Las princesas Beatriz y Eugenia de York no se unirán a la familia real en la tradicional misa del Domingo de Pascua en Windsor | Gente

Las princesas Beatriz y Eugenia de York no se unirán a la familia real en la tradicional misa del Domingo de Pascua en Windsor | Gente


El delgado hilo que hasta ahora ha unido a las princesas Beatriz y Eugenia de York con la familia real británica tras conocerse más detalles de la estrecha relación de sus padres con el fallecido pederasta Jeffrey Epstein podría estar a punto de hacerse invisible. Si cuando el malogrado Andrés Mountbatten-Windsor había perdido ya todos sus títulos, y el apoyo público, las dos hermanas asistieron el pasado diciembre a la Navidad real en Sandringham, en la que sus padres ni estaban ni se les esperaba, cuatro meses después la situación parece haber cambiado bastante. Según publica este lunes 30 de marzo la prensa británica, las hijas del expríncipe Andrés y Sarah Ferguson no acudirán a la próxima reunión familiar: el tradicional servicio religioso que se celebra cada Domingo de Pascua en la capilla de San Jorge de Windsor, al que ya han confirmado asistencia los reyes. La Pascua es, tradicionalmente, uno de los momentos más destacados del calendario real y ofrece la oportunidad de ver a miembros de la familia extendida (está previsto que este año acudan los príncipes de Gales).

Aunque ambas han acudido regularmente a este evento, los últimos acontecimientos las han llevado a apartarse del ojo público, y esta decisión parece alinearse con esta. Su padre fue detenido el día de su 66º cumpleaños en su nueva residencia en Norfolk y permaneció durante 10 horas en comisaría, y ahora está siendo investigado por un caso de conducta inapropiada en cargo público. Su madre ha perdido todos sus vínculos con patronatos y organizaciones benéficas, y desde hace meses la prensa desconoce su paradero.

Según la prensa británica, las sobrinas de Carlos III se han ido retirando poco a poco de la vida pública hasta llegar a este momento, en el que han preferido, como explica el Daily Mail, “hacer planes alternativos para esta Semana Santa”. Según recalcan los medios, una decisión que han tomado con el acuerdo y comprensión del rey. Según fuentes cercanas recogidas por el Daily Mail, “se las verá” en futuras celebraciones familiares, aunque el mismo medio publicó a finales del pasado febrero que tampoco estarán presentes en Royal Ascot. Una revelación que tuvo lugar poco antes de que Eugenia de York, la pequeña de las hermanas, dejara su puesto como patrona de una ONG contra la esclavitud.

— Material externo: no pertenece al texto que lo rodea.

(** * Velvet Metal: the registration wizard

    A shallow embedding of the registration wizard (the [Register] page) and
    of the [ProfileCreation] form, with the properties of the wizard's
    specification stated over it.

    Conventions.
    - A JavaScript value that may be [undefined] or [null] is a [JsOpt]; the
      two are kept apart because the source compares with [=== null].
    - React state is a record; an event handler is a computation in the
      monad [M], which threads the component state together with the browser
      environment [Env] and may throw.
    - Remote collaborators (identity provider, relational store, blob
      storage) answer through a [Backend] record of responses; every call is
      appended to the event trace of the environment. *)

From Stdlib Require Import ZArith QArith Ascii String.
From stdpp Require Import base option list strings gmap.

Local Open Scope Z_scope.
Local Open Scope string_scope.

(** ** JavaScript values *)

Inductive JsOpt (A : Type) : Type :=
  | undefined
  | null
  | value (a : A).
Arguments undefined {A}.
Arguments null {A}.
Arguments value {A} a.

(** [x === null] *)
Definition is_null {A} (x : JsOpt A) : bool :=
  match x with null => true | _ => false end.

(** [x?.length] when [x] is an array, [undefined] or [null]. *)
Definition opt_length {A} (x : JsOpt (list A)) : option Z :=
  match x with
  | value l => Some (Z.of_nat (length l))
  | _ => None
  end.

(** Truthiness of a number that may be [undefined]. *)
Definition truthy_num (n : option Z) : bool :=
  match n with
  | Some k => negb (Z.eqb k 0)
  | None => false
  end.

(** Truthiness of a boolean that may be [undefined]. *)
Definition truthy_bool (b : option bool) : bool :=
  match b with
  | Some true => true
  | _ => false
  end.

(** Truthiness of a string. *)
Definition truthy_str (s : string) : bool :=
  match s with
  | EmptyString => false
  | _ => true
  end.

(** ** Data model *)

Inductive Step : Type := account | subscription | services.

#[global] Instance Step_eq_dec : EqDecision Step.
Proof. solve_decision. Defined.

Definition step_name (s : Step) : string :=
  match s with
  | account => "account"
  | subscription => "subscription"
  | services => "services"
  end.

Record SubscriptionTier : Type := {
  tier_id : string;
  tier_name : string;
  tier_tier : string;
  tier_price : Q;
}.

Record File : Type := {
  file_name : string;
  file_type : string;
  file_size : Z;
}.

Record User : Type := { user_id : string }.

(** A row of [user_services] as selected by the sync-status query:
    [select("service, last_library_sync")]. *)
Record SyncStatus : Type := {
  service : string;
  last_library_sync : JsOpt string;
}.

(** ** Sync status and the terminal action (Services step) *)

(** What the component body reads on a render of the Services step. The
    element type of [connectedServices] is left open: only its length is
    used. *)
Record ServicesView (A : Type) : Type := {
  user : option User;
  connectedServices : JsOpt (list A);
  syncStatuses : JsOpt (list SyncStatus);
}.
Arguments user {A} _.
Arguments connectedServices {A} _.
Arguments syncStatuses {A} _.

(** [!!user?.id] *)
Definition has_user_id (u : option User) : bool :=
  match u with
  | Some usr => truthy_str (user_id usr)
  | None => false
  end.

(** The [queryFn] of the sync-status query; [rows] is the [data] field of the
    store's answer ([null] on a store error, which the code does not look at). *)
Definition syncStatuses_queryFn (u : option User) (rows : JsOpt (list SyncStatus))
  : JsOpt (list SyncStatus) :=
  if has_user_id u then rows else null.

(** Options handed to [useQuery] for the sync-status query. [refetchInterval]
    is [Some ms] for a number and [None] for [false]. *)
Record QueryOptions : Type := {
  enabled : bool;
  refetchInterval : option Z;
}.

Definition syncStatuses_options {A} (v : ServicesView A) : QueryOptions :=
  {| enabled := has_user_id (user v);
     refetchInterval :=
       if truthy_num (opt_length (connectedServices v)) then Some 2000 else None |}.

(** The period at which the query layer refetches: none while the query is
    disabled or [refetchInterval] is [false]. *)
Definition polling_interval (o : QueryOptions) : option Z :=
  if enabled o then refetchInterval o else None.

(** The wizard observed over successive renders: the polling period in force
    on each of them. *)
Definition polling_run {A} (renders : list (ServicesView A)) : list (option Z) :=
  map (fun v => polling_interval (syncStatuses_options v)) renders.

(** [syncStatuses?.some((status) => status.last_library_sync === null)] *)
Definition isAnySyncing (ss : JsOpt (list SyncStatus)) : option bool :=
  match ss with
  | value rows => Some (existsb (fun status => is_null (last_library_sync status)) rows)
  | _ => None
  end.

(** The [disabled] prop of the terminal button:
    [!connectedServices?.length || isAnySyncing]. *)
Definition finish_disabled_prop {A} (v : ServicesView A) : option bool :=
  if negb (truthy_num (opt_length (connectedServices v)))
  then Some true
  else isAnySyncing (syncStatuses v).

Definition finish_disabled {A} (v : ServicesView A) : bool :=
  truthy_bool (finish_disabled_prop v).

(** Label of the terminal button. *)
Definition finish_label {A} (v : ServicesView A) : string :=
  if truthy_bool (isAnySyncing (syncStatuses v)) then "Syncing Library..."
  else if negb (truthy_num (opt_length (connectedServices v)))
       then "Connect a Service First"
       else "Go to App".

(** ** The navigable location: [URLSearchParams]

    An ordered list of pairs, duplicates allowed. *)

Abbreviation SearchParams := (list (string * string)).

(** [params.get(k)]: the value of the first pair named [k], else [null]. *)
Fixpoint usp_get (k : string) (ps : SearchParams) : option string :=
  match ps with
  | [] => None
  | (k', v) :: rest => if decide (k' = k) then Some v else usp_get k rest
  end.

(** [params.delete(k)] *)
Definition usp_delete (k : string) (ps : SearchParams) : SearchParams :=
  filter (fun p => p.1 <> k) ps.

(** [params.set(k, v)]: the first pair named [k] takes the value [v] and the
    other pairs named [k] are removed; with no such pair, [(k, v)] is
    appended. *)
Fixpoint usp_set (k v : string) (ps : SearchParams) : SearchParams :=
  match ps with
  | [] => [(k, v)]
  | (k', v') :: rest =>
      if decide (k' = k) then (k, v) :: usp_delete k rest
      else (k', v') :: usp_set k v rest
  end.

(** ** Browser environment and collaborators *)

(** An object URL handed out by [URL.createObjectURL]; the browser makes each
    one unique, which the counter of [Env] reproduces. *)
Definition ObjectURL : Type := nat.

Inductive Event : Type :=
  | EToastError (msg : string)
  | EConsoleError (msg : string)
  | ERegister (email password display_name : string)
  | EGetUser
  | EUploadFile (bucket path : string) (f : File)
  | EUpdateAvatarUrl (id avatar_url : string)
  | EOnSubmit (email display_name password confirmPassword : string)
              (avatar : option File).

#[global] Instance File_eq_dec : EqDecision File.
Proof. solve_decision. Defined.

#[global] Instance Event_eq_dec : EqDecision Event.
Proof. solve_decision. Defined.

Record Env : Type := {
  location_pathname : string;
  location_search : SearchParams;
  sessionStorage : gmap string string;
  object_urls : gset ObjectURL;       (* created and not yet revoked *)
  object_url_counter : nat;
  trace : list Event;                 (* oldest first *)
}.

(** A value that was thrown, as far as a [catch] block of this code looks at
    it: [None] for [null] or [undefined], [Some m] for any other value, [m]
    being what its [message] reads (the empty string when it has none, which
    is as falsy). *)
Definition Thrown : Type := option string.

(** The [TypeError] of reading a property of [null] or [undefined]. *)
Definition type_error : Thrown :=
  Some "Cannot read properties of null (reading 'message')".

(** Answers of the remote collaborators. *)
Record Backend : Type := {
  (* [register(email, password, display_name)]: [Some e] when it rejects
     with the value [e] *)
  register_answer : string -> string -> string -> option Thrown;
  (* [supabase.auth.getUser()]: the [user] of the answer *)
  getUser_answer : option User;
  (* [storage.uploadFile(bucket, path, file)]: the public URL, or the thrown
     error *)
  uploadFile_answer : string -> string -> File -> string + string;
  (* the [error] of the profile update *)
  update_answer : string -> string -> option string;
  (* [String(Math.random())] *)
  random_token : string;
}.

(** A query of the relational store, as the query builder describes it:
    [from(table).select(columns)], with [.order(column)] when given. *)
Record Query : Type := {
  query_from : string;
  query_select : string;
  query_order : option string;
}.

(** ** Handlers as computations *)

Record World (C : Type) : Type := { comp : C; env : Env }.
Arguments comp {C} _.
Arguments env {C} _.

(** A handler runs on the component state and the environment and either
    returns ([inr]) or throws a value ([inl]). *)
Definition M (C A : Type) : Type := World C -> (Thrown + A) * World C.

#[global] Instance M_ret {C} : MRet (M C) :=
  fun A a w => (inr a, w).

#[global] Instance M_bind {C} : MBind (M C) :=
  fun A B k m w =>
    match m w with
    | (inr a, w') => k a w'
    | (inl e, w') => (inl e, w')
    end.

Definition throw {C A} (e : Thrown) : M C A := fun w => (inl e, w).

(** [try { m } catch (error) { h error }] *)
Definition try_catch {C A} (m : M C A) (h : Thrown -> M C A) : M C A :=
  fun w =>
    match m w with
    | (inl e, w') => h e w'
    | r => r
    end.

(** [try { m } finally { f }] *)
Definition try_finally {C A} (m : M C A) (f : M C unit) : M C A :=
  fun w =>
    match m w with
    | (r, w') =>
        match f w' with
        | (inl e, w'') => (inl e, w'')
        | (inr _, w'') => (r, w'')
        end
    end.

Definition get_comp {C} : M C C := fun w => (inr (comp w), w).

Definition modify_comp {C} (f : C -> C) : M C unit :=
  fun w => (inr tt, {| comp := f (comp w); env := env w |}).

Definition modify_env {C} (f : Env -> Env) : M C unit :=
  fun w => (inr tt, {| comp := comp w; env := f (env w) |}).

El expríncipe y Sarah Ferguson sí acudieron al servicio religioso del Domingo de Pascua del año pasado junto con otros miembros de la familia real, incluidos el rey Carlos y la reina Camila. En esta ocasión, tras la publicación el pasado enero de nuevos documentos con más fotos embarazosas y de correos cruzados con el millonario pederasta sobre una joven rusa de 26 años, Andrés Mountbatten-Windsor no hará acto de presencia.

Hasta ahora, las hermanas habían conseguido escapar de la alargada sombra de la vergüenza que persigue a sus progenitores gracias al apoyo de su tío, con quien desfilaron el pasado 25 de diciembre, junto a otros familiares, en la tradicional comitiva navideña hasta la capilla de Santa María Magdalena. En aquella ocasión —la última vez que se las vio con la familia real—, la princesa Beatriz estuvo acompañada de su esposo, Edoardo Mapelli Mozzi, mientras que la princesa Eugenia lo hizo de su marido, Jack Brooksbank. Pero esta no fue una foto más, sino que fue una declaración de un distanciamiento público de sus padres.

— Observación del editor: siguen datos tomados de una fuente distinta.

(** [--model resnet56 --epochs 1] *)
Definition resnet_args : Namespace := {|
  local_rank := 0;
  global_rank := 0;
  model := "resnet56";
  dataset := "cifar10";
  data_dir := "./data";
  batch_size := 2;
  client_optimizer := "sgd";
  decay_type := "cosine";
  lr := (3 # 100)%Q;
  wd := 0%Q;
  warmup_steps := 2;
  epochs := 1;
  img_size := 224;
  pretrained_dir := "ViT-B_16.npz";
  is_distributed := 0
|}.

(** [--epochs 0] *)
Definition no_epoch_args : Namespace := {|
  local_rank := 0;
  global_rank := 0;
  model := "transformer";
  dataset := "cifar10";
  data_dir := "./data";
  batch_size := 2;
  client_optimizer := "sgd";
  decay_type := "cosine";
  lr := (3 # 100)%Q;
  wd := 0%Q;
  warmup_steps := 2;
  epochs := 0;
  img_size := 224;
  pretrained_dir := "ViT-B_16.npz";
  is_distributed := 0
|}.

(** The default run, up to [train_and_eval], on the framework without
    test data. *)
Definition toy_no_test_state : state toy_no_test :=
  loop_state toy_no_test default_args ∅ default_args.

(** * Proofs *)

(** ** Summaries of the functions *)

Section Summaries.
Context (fw : Framework).

Lemma bind_ok {A B} (m : M fw A) (f : A -> M fw B) s t a s' :
  m s = Run t (Ok a) s' ->
  bind m f s = Run (t ++ trace (f a s')) (result (f a s')) (final (f a s')).
Proof. intros H. unfold bind. rewrite H. reflexivity. Qed.
(** C3. For every accession-year text, the cleaned accession year is the
    numeric value of the first four consecutive digits that occur in the
    text, and it is missing exactly when no four consecutive digits occur
    in it. *)
Theorem cleaned_accession_year_first_four_digits (entry : string) :
  (∀ year : Z,
     cleaned_accession_year entry = Some year ↔
     ∃ p m, four_digits m ∧ occurs_after p m entry ∧
            (∀ p' m', four_digits m' → occurs_after p' m' entry →
                      (String.length p ≤ String.length p')%nat) ∧
            year = decimal_value m) ∧
  (cleaned_accession_year entry = None ↔
   ¬ ∃ p m, four_digits m ∧ occurs_after p m entry).
Proof.
  rewrite cleaned_accession_year_search. split.
  - intros year. split.
    + intros Hy. apply fmap_Some in Hy as (m & Hs & ->).
      apply search_Some in Hs as (Hfour & p & Hocc & Hmin).
      by exists p, m.
    + intros (p & m & Hfour & Hocc & Hmin & ->).
      destruct (Re.search Re.digit 4 entry) as [m0|] eqn:Hs.
      * apply search_Some in Hs as (Hfour0 & p0 & Hocc0 & Hmin0).
        pose proof (Hmin p0 m0 Hfour0 Hocc0) as Hle.
        pose proof (Hmin0 p m Hfour Hocc) as Hge.
        destruct Hocc as [q Hq], Hocc0 as [q0 Hq0].
        rewrite Hq0 in Hq.
        apply app_inj_length in Hq as [_ Hq]; [|lia].
        rewrite <- (app_empty_l (m0 +:+ q0)), <- (app_empty_l (m +:+ q)) in Hq.
        rewrite <- !app_assoc' in Hq.
        apply app_inj_length in Hq as [Hq _].
        -- simpl in Hq. by rewrite !app_empty_l in Hq; simplify_eq.
        -- rewrite !length_app. destruct Hfour as [-> _], Hfour0 as [-> _]. done.
      * by destruct (search_None entry p m Hs Hfour Hocc).
  - split.
    + intros Hn. apply fmap_None in Hn. intros (p & m & Hfour & Hocc).
      by apply (search_None entry p m Hn Hfour).
    + intros Hno. destruct (Re.search Re.digit 4 entry) as [m|] eqn:Hs; [|done].
      destruct Hno. apply search_Some in Hs as (Hfour & p & Hocc & _).
      by exists p, m.
Qed.

(** ** Splitting *)

Section Splitting.

Implicit Types (s cur part : string) (c sep : ascii) (X : gset string).

Lemma split_on_scan_cons sep cur s :
  ∃ part parts, split_on_scan sep cur s = part :: parts.
Proof.
  revert cur. induction s as [|c s IH]; intros cur; simpl; [by eauto|].
  destruct (Ascii.eqb c sep); eauto.
Qed.

(** Joining the parts with the separator gives the text back. *)
Lemma join_split_on_scan sep cur s :
  join (String sep "") (split_on_scan sep cur s) = cur +:+ s.
Proof.
  revert cur. induction s as [|c s IH]; intros cur; simpl.
  - by rewrite app_empty_r.
  - destruct (Ascii.eqb_spec c sep) as [->|Hne].
    + destruct (split_on_scan_cons sep "" s) as (part & parts & Hs).
      specialize (IH ""). rewrite Hs in IH |- *.
      change (join (String sep "") (cur :: part :: parts))
        with (cur +:+ String sep "" +:+ join (String sep "") (part :: parts)).
      by rewrite IH.
    + by rewrite IH, app_assoc'.
Qed.

Lemma join_split_on sep s : join (String sep "") (split_on sep s) = s.
Proof. apply join_split_on_scan. Qed.

(** The text holds the separator exactly when there are two parts or
    more. *)
Lemma split_on_scan_contains sep cur s :
  contains (String sep "") s = true →
  ∃ part part' parts, split_on_scan sep cur s = part :: part' :: parts.
Proof.
  revert cur. induction s as [|c s IH]; intros cur Hin; [done|].
  simpl. destruct (Ascii.eqb_spec c sep) as [->|Hne].
  - destruct (split_on_scan_cons sep "" s) as (part & parts & ->). eauto.
  - apply IH. apply contains_spec in Hin as ([|c' p] & q & Hq).
    + rewrite app_empty_l, app_cons in Hq. by simplify_eq.
    + rewrite app_cons in Hq. simplify_eq. apply contains_spec. eauto.
Qed.

(** A word of [split] was closed non-empty. *)
Lemma split_scan_truthy cur s :
  Forall (λ w, truthy w = true) (split_scan cur s).
Proof.
  revert cur. induction s as [|c s IH]; intros cur; simpl.
  - unfold flush. destruct (truthy cur) eqn:?; by repeat constructor.
  - destruct (isspace c); [|done]. apply Forall_app. split; [|done].
    unfold flush. destruct (truthy cur) eqn:?; by repeat constructor.
Qed.

Lemma truthy_app_r cur c : truthy (cur +:+ String c "") = true.
Proof. by destruct cur. Qed.

Lemma split_scan_truthy_cons cur s :
  truthy cur = true → ∃ w ws, split_scan cur s = w :: ws.
Proof.
  revert cur. induction s as [|c s IH]; intros cur Hcur; simpl.
  - unfold flush. rewrite Hcur. eauto.
  - destruct (isspace c).
    + unfold flush. rewrite Hcur. simpl. eauto.
    + apply IH, truthy_app_r.
Qed.

(** A text with a character that is not white space has a word. *)
Lemma split_scan_cons cur p c q :
  isspace c = false → ∃ w ws, split_scan cur (p +:+ String c q) = w :: ws.
Proof.
  intros Hc. revert cur. induction p as [|c' p IH]; intros cur.
  - rewrite app_empty_l. simpl. rewrite Hc.
    apply split_scan_truthy_cons, truthy_app_r.
  - rewrite app_cons. simpl. destruct (isspace c').
    + destruct (IH "") as (w & ws & ->).
      unfold flush. destruct (truthy cur); simpl; eauto.
    + apply IH.
Qed.

Lemma split_contains_formerly s :
  contains "formerly" s = true → ∃ w ws, split s = w :: ws.
Proof.
  intros (p & q & ->)%contains_spec.
  change ("formerly" +:+ q) with (String "f" ("ormerly" +:+ q)).
  by apply split_scan_cons.
Qed.

(** The truth value of [set(words).intersection(X)]. *)
Lemma word_in_set (ws : list string) X :
  list_to_set ws ∩ X ≠ ∅ ↔ ∃ w, w ∈ ws ∧ w ∈ X.
Proof.
  split.
  - intros (w & Hw)%set_choose_L. exists w. set_solver.
  - intros (w & Hw & HX). set_solver.
Qed.

(** [len(list(set(parts))) == 1]: the parts are all the same. *)
Lemma size_one_shared (part : string) (parts : list string) :
  size (list_to_set (part :: parts) : gset string) = 1%nat ↔
  ∀ part', part' ∈ part :: parts → part' = part.
Proof.
  split.
  - intros (x & Hx)%size_1_elem_of part' Hin.
    assert (∀ y, y ∈ part :: parts → y = x) as Hall.
    { intros y Hy. apply (elem_of_singleton (C:=gset string)).
      apply Hx. by apply elem_of_list_to_set. }
    rewrite (Hall part' Hin). symmetry. apply Hall. by left.
  - intros Hall.
    assert ((list_to_set (part :: parts) : gset string) = {[part]}) as ->.
    { apply set_eq. intros x. rewrite elem_of_list_to_set, elem_of_singleton.
      split; [apply Hall|]. intros ->. by left. }
    apply size_singleton.
Qed.

End Splitting.

(** ** The heuristic cleaner *)

Section Cleaner.

Implicit Types (entry w part : string).

(** The separator clause (lines 214-220). *)
Lemma clean_separator entry part parts :
  contains "|" entry = true → split_on "|" entry = part :: parts →
  clean_up_location_problems entry =
  if bool_decide (size (list_to_set (part :: parts) : gset string) = 1%nat)
  then Ok (Str part) else Ok NaN.
Proof.
  intros Hin Hparts. unfold clean_up_location_problems, str.
  rewrite Hin, Hparts. by case_bool_decide.
Qed.

(** The discard clause (lines 221-222). *)
Lemma clean_discard entry :
  no_separator entry → has_discard_word entry →
  clean_up_location_problems entry = Ok NaN.
Proof.
  intros Hbar Hdis%word_in_set. unfold clean_up_location_problems, str.
  rewrite Hbar. by rewrite bool_decide_eq_true_2.
Qed.

(** The directional clause (lines 223-224). *)
Lemma clean_direction entry :
  no_separator entry → ¬ has_discard_word entry →
  has_directional_word entry →
  clean_up_location_problems entry =
  (cleaned_location ← getitem (split entry) 1; Ok (Str cleaned_location)).
Proof.
  intros Hbar Hdis Hdir%word_in_set. unfold clean_up_location_problems, str.
  rewrite Hbar, bool_decide_eq_false_2, bool_decide_eq_true_2; [done..|].
  by rewrite word_in_set.
Qed.

End Cleaner.

Section Raising.

Implicit Types (entry w : string).

Lemma getitem_1_Raise {A} (xs : list A) (e : exn) (k : A → Py.result cell) :
  (∀ x, k x ≠ Raise e) →
  (x ← getitem xs 1; k x) = Raise e ↔
  e = IndexError ∧ (length xs ≤ 1)%nat.
Proof.
  intros Hk. destruct xs as [|x0 [|x1 xs]]; simpl.
  - split; [intros [= <-]; split; [done|lia]|by intros [-> _]].
  - split; [intros [= <-]; split; [done|lia]|by intros [-> _]].
  - split; [by intros ?%Hk|intros [_ ?]; lia].
Qed.

(** The cleaner raises only [IndexError], and exactly on a one-word text
    whose word is directional or is [present-day] (lines 224 and 228 read
    the second word). *)
Lemma clean_up_location_problems_Raise entry e :
  clean_up_location_problems entry = Raise e ↔
  e = IndexError ∧ no_separator entry ∧ ¬ has_discard_word entry ∧
  (has_directional_word entry ∨ "present-day" ∈ split entry) ∧
  ∃ w, split entry = [w].
Proof.
  unfold clean_up_location_problems, str, no_separator.
  destruct (contains "|" entry) eqn:Hbar.
  { unfold split_on.
    destruct (split_on_scan_cons "|" "" entry) as (part & parts & ->).
    case_bool_decide; simpl; (split; [done|by intros (_ & ? & _)]). }
  case_bool_decide as Hdis.
  { apply word_in_set in Hdis. split; [done|]. by intros (_ & _ & ? & _). }
  assert (¬ has_discard_word entry) as Hdis'.
  { unfold has_discard_word. rewrite <- word_in_set. by intros ?. }
  case_bool_decide as Hdir.
  { apply word_in_set in Hdir. rewrite getitem_1_Raise by done. split.
    - intros [-> Hlen]. split_and!; [done..|by left|].
      destruct Hdir as (w & Hw & _).
      destruct (split entry) as [|w0 [|w1 ws]]; simpl in Hlen;
        [by apply elem_of_nil in Hw|by eauto|lia].
    - intros (-> & _ & _ & _ & w & ->). split; [done|simpl; lia]. }
  assert (¬ has_directional_word entry) as Hdir'.
  { unfold has_directional_word. rewrite <- word_in_set. by intros ?. }
  case_bool_decide as HEngland.
  { subst entry. split; [done|].
    intros (_ & _ & _ & [?|Hpd] & _); [done|].
    vm_compute in Hpd. by apply list_elem_of_singleton in Hpd. }
  case_bool_decide as Hpd.
  { rewrite getitem_1_Raise by done. split.
    - intros [-> Hlen]. split_and!; [done..|by right|].
      destruct (split entry) as [|w0 [|w1 ws]]; simpl in Hlen;
        [by apply elem_of_nil in Hpd|by eauto|lia].
    - intros (-> & _ & _ & _ & w & ->). split; [done|simpl; lia]. }
  assert (∀ r : Py.result cell,
            (∀ e', r ≠ Raise e') →
            r = Raise e ↔
            e = IndexError ∧ false = false ∧ ¬ has_discard_word entry ∧
            (has_directional_word entry ∨ "present-day" ∈ split entry) ∧
            ∃ w, split entry = [w]) as Hreturns.
  { intros r Hr. split; [by intros ?%Hr|]. by intros (_ & _ & _ & [?|?] & _). }
  destruct (contains "formerly" entry) eqn:Hformerly.
  { apply split_contains_formerly in Hformerly as (w & ws & Hs).
    assert (getitem (split entry) 0 = Ok w) as -> by (by rewrite Hs).
    by apply Hreturns. }
  case_bool_decide; [by apply Hreturns|].
  destruct (outliers !! entry); by apply Hreturns.
Qed.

Hasta el momento, ni ella ni su hermana se han pronunciado sobre la investigación que les ha salpicado, pero medios internacionales señalan que la marcha de Eugenia de la organización benéfica Anti-Slavery International, la más antigua del mundo, podría haber sido un movimiento relacionado con el caso Epstein. A pesar de él, las princesas Beatriz y Eugenia siguen teniendo segundas residencias en los palacios del rey Carlos gracias a un “acuerdo de alquiler” pactado por su padre, aunque no se las considera miembros la familia real en activo. Mientras que Beatriz tiene un apartamento en el palacio de St. James, Eugenia posee Ivy Cottage, una propiedad de tres habitaciones en el palacio de Kensington, que al parecer le sirve de refugio para la mitad del año en la que no se encuentra viviendo en Portugal.